> **Directions for this task**: Your answer must hold only the lines below from the line containing "let '(r, h')" through the line containing "- destruct s as [|[]]; auto.", each reproduced exactly.

> **Extracted records**:
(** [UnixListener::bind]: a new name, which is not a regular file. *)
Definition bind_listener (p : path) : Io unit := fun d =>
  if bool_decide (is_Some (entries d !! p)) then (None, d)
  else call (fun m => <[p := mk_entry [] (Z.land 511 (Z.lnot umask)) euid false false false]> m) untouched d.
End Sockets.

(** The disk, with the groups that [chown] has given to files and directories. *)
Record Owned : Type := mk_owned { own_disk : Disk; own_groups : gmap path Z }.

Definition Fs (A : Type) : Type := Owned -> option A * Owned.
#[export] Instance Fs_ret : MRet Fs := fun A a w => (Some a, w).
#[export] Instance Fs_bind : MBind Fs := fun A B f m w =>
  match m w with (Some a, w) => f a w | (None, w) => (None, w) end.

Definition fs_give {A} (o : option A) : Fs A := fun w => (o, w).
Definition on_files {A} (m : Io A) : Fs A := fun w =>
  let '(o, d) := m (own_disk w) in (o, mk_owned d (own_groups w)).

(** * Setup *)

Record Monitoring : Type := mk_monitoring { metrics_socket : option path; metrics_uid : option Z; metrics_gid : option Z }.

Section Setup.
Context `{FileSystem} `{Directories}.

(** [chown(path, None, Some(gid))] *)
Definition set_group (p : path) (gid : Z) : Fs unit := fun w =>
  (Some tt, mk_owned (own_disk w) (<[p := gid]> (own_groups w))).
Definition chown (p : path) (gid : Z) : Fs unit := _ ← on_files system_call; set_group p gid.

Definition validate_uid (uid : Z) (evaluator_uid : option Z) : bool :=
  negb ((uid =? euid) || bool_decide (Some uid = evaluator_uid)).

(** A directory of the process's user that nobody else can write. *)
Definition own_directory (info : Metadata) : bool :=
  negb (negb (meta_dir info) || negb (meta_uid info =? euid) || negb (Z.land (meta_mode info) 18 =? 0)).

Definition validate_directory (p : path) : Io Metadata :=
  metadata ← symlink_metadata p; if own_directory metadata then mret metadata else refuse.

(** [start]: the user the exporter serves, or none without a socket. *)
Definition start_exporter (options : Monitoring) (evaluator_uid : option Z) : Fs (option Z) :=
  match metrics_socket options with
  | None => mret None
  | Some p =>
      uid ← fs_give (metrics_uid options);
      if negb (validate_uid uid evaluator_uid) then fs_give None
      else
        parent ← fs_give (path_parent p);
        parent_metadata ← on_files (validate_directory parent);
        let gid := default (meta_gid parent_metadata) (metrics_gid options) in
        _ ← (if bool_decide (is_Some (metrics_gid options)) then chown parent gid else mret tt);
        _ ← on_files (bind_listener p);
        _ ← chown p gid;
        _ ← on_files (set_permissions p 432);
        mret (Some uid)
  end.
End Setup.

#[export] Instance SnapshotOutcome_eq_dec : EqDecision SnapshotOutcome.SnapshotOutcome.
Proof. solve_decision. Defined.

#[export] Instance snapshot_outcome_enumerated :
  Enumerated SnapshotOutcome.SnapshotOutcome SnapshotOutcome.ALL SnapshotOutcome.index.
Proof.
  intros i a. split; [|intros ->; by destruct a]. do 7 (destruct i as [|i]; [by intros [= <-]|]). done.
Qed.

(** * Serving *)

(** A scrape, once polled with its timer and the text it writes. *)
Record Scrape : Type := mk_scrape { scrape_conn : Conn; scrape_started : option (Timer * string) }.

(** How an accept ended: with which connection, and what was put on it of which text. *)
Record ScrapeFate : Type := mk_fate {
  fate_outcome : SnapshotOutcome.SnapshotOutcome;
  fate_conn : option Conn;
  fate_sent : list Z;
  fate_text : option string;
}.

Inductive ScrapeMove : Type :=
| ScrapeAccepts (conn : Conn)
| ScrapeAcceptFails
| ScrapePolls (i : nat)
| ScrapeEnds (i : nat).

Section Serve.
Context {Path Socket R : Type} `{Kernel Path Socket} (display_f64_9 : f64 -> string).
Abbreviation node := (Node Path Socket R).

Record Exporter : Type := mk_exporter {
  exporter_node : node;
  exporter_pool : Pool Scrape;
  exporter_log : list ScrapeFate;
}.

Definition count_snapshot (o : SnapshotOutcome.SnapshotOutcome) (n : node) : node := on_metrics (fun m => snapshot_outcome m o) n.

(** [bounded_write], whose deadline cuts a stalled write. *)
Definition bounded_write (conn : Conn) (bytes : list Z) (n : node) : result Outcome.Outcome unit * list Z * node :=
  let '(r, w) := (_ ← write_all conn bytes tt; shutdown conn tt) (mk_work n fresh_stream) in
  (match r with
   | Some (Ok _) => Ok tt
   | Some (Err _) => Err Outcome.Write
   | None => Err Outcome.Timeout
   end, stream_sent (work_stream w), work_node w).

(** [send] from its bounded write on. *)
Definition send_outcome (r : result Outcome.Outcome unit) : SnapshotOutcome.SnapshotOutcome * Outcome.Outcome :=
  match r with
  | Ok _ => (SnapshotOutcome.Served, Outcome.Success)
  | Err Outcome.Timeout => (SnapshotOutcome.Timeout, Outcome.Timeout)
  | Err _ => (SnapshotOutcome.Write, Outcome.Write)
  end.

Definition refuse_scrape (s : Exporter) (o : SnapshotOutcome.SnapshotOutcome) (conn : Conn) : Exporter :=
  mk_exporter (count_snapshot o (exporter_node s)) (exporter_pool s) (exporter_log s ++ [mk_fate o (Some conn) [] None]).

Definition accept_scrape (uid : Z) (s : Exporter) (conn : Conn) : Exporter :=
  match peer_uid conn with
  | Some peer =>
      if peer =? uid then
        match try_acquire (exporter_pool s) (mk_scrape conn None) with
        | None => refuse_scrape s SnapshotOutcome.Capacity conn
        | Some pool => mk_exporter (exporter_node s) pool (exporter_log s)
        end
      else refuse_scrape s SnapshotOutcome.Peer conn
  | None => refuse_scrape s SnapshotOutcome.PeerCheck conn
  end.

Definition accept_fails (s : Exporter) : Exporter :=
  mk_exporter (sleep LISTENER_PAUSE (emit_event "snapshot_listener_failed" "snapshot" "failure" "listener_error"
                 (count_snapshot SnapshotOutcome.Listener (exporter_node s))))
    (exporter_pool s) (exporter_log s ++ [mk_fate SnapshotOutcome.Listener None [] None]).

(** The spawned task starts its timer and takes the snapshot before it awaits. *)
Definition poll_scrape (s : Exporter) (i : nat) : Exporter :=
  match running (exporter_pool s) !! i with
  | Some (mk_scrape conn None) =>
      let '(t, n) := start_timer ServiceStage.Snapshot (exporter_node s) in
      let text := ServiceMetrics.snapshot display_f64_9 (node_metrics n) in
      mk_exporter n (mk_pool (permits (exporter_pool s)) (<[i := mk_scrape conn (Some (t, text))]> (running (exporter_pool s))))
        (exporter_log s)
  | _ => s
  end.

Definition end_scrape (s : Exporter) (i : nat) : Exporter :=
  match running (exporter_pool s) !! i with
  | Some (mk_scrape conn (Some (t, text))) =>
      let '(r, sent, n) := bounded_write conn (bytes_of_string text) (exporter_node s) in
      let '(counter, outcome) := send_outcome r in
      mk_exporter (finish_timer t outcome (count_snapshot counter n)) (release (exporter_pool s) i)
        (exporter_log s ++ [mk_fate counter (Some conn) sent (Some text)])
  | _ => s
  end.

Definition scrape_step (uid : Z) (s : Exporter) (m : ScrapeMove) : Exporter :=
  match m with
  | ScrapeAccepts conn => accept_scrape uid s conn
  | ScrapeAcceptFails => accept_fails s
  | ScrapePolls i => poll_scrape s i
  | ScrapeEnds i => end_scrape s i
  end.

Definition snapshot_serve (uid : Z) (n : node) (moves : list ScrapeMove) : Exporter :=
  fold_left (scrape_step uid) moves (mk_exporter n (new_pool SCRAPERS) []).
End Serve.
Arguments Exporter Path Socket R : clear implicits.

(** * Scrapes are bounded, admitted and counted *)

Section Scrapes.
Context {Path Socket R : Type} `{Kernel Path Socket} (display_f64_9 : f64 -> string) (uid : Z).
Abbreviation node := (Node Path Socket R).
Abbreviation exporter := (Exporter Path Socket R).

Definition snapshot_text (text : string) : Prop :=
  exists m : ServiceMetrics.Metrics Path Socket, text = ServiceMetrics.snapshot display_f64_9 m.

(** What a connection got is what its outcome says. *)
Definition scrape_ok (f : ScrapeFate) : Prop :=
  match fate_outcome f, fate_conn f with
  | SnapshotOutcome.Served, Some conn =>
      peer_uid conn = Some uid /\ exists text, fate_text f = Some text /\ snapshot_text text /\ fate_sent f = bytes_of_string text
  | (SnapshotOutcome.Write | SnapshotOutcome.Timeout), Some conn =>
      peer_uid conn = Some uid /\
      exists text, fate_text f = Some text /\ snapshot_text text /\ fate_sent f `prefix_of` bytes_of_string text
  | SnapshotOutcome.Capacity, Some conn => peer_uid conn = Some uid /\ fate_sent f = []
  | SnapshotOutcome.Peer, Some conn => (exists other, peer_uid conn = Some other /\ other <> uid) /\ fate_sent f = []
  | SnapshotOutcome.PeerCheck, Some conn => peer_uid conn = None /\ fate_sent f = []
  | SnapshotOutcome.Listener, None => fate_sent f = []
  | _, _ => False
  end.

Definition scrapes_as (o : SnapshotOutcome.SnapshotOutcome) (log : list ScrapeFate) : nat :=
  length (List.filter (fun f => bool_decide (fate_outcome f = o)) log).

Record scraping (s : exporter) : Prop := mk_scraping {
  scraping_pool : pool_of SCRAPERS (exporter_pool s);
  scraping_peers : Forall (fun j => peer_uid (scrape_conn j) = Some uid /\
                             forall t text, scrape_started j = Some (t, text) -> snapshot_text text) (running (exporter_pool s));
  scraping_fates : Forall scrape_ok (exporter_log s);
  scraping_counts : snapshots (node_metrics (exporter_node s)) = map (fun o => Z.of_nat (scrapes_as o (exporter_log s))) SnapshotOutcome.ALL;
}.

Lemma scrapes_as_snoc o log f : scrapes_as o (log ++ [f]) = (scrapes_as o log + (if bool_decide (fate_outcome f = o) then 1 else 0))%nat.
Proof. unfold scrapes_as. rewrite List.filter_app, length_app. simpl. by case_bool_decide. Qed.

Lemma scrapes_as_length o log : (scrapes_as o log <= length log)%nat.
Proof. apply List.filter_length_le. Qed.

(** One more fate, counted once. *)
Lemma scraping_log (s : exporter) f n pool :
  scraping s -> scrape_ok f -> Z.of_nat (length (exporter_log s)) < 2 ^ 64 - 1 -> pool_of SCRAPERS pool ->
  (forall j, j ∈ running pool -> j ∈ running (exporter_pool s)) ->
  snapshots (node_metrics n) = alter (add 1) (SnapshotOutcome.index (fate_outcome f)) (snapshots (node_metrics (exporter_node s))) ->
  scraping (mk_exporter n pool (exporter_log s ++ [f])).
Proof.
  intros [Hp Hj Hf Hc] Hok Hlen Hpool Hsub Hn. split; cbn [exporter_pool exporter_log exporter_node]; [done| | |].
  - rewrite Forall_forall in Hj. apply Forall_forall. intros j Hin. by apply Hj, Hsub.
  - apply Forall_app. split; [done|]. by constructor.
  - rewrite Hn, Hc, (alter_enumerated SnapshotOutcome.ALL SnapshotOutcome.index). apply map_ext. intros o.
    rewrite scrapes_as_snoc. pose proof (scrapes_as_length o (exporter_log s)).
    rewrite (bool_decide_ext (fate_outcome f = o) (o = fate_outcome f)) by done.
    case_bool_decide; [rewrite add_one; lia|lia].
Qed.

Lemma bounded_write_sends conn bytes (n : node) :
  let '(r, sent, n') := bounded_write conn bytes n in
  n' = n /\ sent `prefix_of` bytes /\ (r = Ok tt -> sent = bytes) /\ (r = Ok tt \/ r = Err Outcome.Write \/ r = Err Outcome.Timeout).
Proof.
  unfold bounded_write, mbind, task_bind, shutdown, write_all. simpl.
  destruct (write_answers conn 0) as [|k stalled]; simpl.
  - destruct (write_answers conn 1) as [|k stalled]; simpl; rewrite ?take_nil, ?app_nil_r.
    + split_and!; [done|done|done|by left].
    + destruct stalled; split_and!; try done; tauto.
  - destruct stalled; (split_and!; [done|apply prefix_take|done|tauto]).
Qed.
==
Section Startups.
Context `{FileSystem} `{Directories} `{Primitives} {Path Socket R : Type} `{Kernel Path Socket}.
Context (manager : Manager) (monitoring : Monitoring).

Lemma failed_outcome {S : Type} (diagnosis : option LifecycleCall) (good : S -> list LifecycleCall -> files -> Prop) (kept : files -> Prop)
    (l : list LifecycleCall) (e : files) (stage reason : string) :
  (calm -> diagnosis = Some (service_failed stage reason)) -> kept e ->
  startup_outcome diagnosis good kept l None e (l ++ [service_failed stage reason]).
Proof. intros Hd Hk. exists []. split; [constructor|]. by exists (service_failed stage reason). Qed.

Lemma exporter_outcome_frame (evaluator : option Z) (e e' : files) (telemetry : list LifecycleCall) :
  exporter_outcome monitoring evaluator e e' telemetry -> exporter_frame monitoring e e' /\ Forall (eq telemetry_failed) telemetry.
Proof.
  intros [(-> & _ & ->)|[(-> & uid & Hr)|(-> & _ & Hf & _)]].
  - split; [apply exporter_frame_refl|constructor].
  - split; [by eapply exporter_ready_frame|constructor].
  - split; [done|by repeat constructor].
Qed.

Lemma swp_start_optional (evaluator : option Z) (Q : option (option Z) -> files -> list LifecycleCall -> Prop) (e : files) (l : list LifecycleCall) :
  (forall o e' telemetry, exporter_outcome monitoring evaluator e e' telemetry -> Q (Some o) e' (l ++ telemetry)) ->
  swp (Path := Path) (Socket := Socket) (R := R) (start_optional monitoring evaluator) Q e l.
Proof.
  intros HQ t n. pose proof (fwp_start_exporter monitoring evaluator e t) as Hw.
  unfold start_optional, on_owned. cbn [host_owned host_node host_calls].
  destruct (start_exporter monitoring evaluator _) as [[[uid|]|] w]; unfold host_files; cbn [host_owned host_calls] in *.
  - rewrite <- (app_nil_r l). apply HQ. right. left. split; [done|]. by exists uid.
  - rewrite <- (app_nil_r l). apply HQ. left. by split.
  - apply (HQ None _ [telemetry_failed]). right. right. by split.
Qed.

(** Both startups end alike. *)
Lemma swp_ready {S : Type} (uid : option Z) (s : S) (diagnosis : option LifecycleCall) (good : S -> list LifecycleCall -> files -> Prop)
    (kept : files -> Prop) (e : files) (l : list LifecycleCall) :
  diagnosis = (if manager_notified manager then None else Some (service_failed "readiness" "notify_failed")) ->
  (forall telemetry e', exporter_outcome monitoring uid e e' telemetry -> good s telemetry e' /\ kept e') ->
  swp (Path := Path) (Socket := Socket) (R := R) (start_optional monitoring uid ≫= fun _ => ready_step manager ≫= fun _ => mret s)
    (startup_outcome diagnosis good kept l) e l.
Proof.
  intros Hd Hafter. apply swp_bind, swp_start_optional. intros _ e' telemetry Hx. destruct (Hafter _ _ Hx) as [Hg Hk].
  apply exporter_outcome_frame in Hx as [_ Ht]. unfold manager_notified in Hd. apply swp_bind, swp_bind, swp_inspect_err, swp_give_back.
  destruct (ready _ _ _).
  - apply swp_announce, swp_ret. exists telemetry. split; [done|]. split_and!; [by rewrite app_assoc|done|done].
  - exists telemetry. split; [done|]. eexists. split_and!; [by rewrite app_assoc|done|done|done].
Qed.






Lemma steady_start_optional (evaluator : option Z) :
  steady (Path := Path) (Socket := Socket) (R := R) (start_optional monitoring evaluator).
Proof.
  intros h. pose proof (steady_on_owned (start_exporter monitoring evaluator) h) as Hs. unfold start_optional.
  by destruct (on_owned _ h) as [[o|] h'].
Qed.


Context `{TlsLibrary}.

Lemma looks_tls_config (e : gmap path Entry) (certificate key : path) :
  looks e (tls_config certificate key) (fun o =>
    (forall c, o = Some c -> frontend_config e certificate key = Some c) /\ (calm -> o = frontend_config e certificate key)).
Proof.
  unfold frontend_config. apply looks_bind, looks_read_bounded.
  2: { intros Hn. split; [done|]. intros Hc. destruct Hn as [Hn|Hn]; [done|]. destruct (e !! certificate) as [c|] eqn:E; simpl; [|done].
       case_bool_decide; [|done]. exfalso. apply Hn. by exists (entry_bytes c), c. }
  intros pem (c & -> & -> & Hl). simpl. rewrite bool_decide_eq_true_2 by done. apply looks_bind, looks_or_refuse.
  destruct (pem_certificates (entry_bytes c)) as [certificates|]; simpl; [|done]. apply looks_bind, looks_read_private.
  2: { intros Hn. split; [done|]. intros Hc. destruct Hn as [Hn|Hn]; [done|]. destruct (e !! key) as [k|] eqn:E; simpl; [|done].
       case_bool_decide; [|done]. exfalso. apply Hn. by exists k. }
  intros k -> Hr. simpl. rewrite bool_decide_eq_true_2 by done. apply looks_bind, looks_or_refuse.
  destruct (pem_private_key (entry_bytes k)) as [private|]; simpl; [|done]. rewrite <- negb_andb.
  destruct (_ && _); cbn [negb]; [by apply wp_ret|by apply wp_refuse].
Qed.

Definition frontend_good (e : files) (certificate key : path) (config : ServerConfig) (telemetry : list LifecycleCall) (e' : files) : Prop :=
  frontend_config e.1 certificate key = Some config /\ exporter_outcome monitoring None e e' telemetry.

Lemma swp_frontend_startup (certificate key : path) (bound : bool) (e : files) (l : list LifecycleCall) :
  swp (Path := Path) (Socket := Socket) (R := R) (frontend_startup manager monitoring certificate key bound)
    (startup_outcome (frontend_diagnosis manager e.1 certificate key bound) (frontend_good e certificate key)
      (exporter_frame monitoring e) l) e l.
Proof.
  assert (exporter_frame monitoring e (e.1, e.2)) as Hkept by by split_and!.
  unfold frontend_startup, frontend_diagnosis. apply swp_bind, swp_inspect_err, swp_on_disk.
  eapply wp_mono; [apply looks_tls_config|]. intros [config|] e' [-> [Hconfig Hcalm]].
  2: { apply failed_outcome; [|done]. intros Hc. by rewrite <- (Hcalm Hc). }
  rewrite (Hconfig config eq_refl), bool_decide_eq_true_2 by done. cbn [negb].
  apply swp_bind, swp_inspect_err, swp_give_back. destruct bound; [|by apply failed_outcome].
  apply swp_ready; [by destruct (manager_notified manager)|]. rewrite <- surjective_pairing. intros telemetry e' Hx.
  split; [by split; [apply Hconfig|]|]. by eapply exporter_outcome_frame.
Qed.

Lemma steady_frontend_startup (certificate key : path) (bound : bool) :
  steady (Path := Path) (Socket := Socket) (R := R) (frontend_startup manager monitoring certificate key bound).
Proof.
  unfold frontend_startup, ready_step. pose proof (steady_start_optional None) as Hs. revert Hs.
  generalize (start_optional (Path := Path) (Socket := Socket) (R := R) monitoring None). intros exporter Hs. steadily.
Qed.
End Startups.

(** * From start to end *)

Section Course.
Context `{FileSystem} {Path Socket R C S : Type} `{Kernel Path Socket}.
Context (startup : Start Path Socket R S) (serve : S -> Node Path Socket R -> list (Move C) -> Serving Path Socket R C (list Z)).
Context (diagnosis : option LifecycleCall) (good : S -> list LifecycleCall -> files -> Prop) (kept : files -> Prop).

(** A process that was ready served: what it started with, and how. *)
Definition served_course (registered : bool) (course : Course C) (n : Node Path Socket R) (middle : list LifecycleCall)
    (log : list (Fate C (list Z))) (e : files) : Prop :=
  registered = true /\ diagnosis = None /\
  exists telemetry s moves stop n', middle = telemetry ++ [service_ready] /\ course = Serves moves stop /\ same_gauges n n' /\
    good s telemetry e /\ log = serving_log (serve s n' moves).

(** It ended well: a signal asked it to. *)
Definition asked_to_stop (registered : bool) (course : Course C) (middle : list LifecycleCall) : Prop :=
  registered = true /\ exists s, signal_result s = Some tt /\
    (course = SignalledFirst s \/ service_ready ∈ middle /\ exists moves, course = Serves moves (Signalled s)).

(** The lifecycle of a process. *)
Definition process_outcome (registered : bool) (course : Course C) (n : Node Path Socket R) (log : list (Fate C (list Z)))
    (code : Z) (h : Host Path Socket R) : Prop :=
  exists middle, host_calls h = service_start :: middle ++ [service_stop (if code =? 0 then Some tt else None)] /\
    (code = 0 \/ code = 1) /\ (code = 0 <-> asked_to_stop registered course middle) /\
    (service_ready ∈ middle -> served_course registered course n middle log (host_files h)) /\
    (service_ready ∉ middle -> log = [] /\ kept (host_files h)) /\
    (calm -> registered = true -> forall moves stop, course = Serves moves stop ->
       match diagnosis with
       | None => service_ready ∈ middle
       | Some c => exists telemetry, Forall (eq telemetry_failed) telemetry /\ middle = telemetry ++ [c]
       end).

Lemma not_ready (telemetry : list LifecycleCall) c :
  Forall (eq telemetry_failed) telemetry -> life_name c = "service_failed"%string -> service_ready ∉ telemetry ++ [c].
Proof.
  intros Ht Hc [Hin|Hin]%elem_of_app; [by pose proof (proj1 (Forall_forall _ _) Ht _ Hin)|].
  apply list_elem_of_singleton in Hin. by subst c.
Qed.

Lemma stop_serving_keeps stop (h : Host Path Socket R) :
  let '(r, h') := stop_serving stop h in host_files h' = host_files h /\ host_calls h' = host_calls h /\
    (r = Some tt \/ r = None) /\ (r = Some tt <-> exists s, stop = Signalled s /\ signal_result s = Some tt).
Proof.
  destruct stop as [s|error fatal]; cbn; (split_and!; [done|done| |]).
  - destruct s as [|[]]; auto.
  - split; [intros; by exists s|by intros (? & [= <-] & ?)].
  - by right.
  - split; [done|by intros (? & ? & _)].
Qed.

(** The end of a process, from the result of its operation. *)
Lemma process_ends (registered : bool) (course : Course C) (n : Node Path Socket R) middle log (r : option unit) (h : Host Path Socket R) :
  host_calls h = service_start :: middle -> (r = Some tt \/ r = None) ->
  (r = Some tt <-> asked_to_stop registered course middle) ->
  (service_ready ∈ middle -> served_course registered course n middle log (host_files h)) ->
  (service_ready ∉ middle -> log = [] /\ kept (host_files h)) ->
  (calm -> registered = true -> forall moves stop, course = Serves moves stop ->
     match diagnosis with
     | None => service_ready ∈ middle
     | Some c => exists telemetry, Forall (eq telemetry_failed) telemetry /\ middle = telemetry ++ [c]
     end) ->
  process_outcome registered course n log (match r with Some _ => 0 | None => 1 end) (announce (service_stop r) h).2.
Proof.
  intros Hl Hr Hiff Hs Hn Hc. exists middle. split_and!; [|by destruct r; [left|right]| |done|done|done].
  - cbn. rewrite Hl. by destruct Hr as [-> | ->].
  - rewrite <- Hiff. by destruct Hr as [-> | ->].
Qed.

> **Written response**:
  let '(r, h') := stop_serving stop h in host_files h' = host_files h /\ host_calls h' = host_calls h /\
    (r = Some tt \/ r = None) /\ (r = Some tt <-> exists s, stop = Signalled s /\ signal_result s = Some tt).
Proof.
  destruct stop as [s|error fatal]; cbn; (split_and!; [done|done| |]).
  - destruct s as [|[]]; auto.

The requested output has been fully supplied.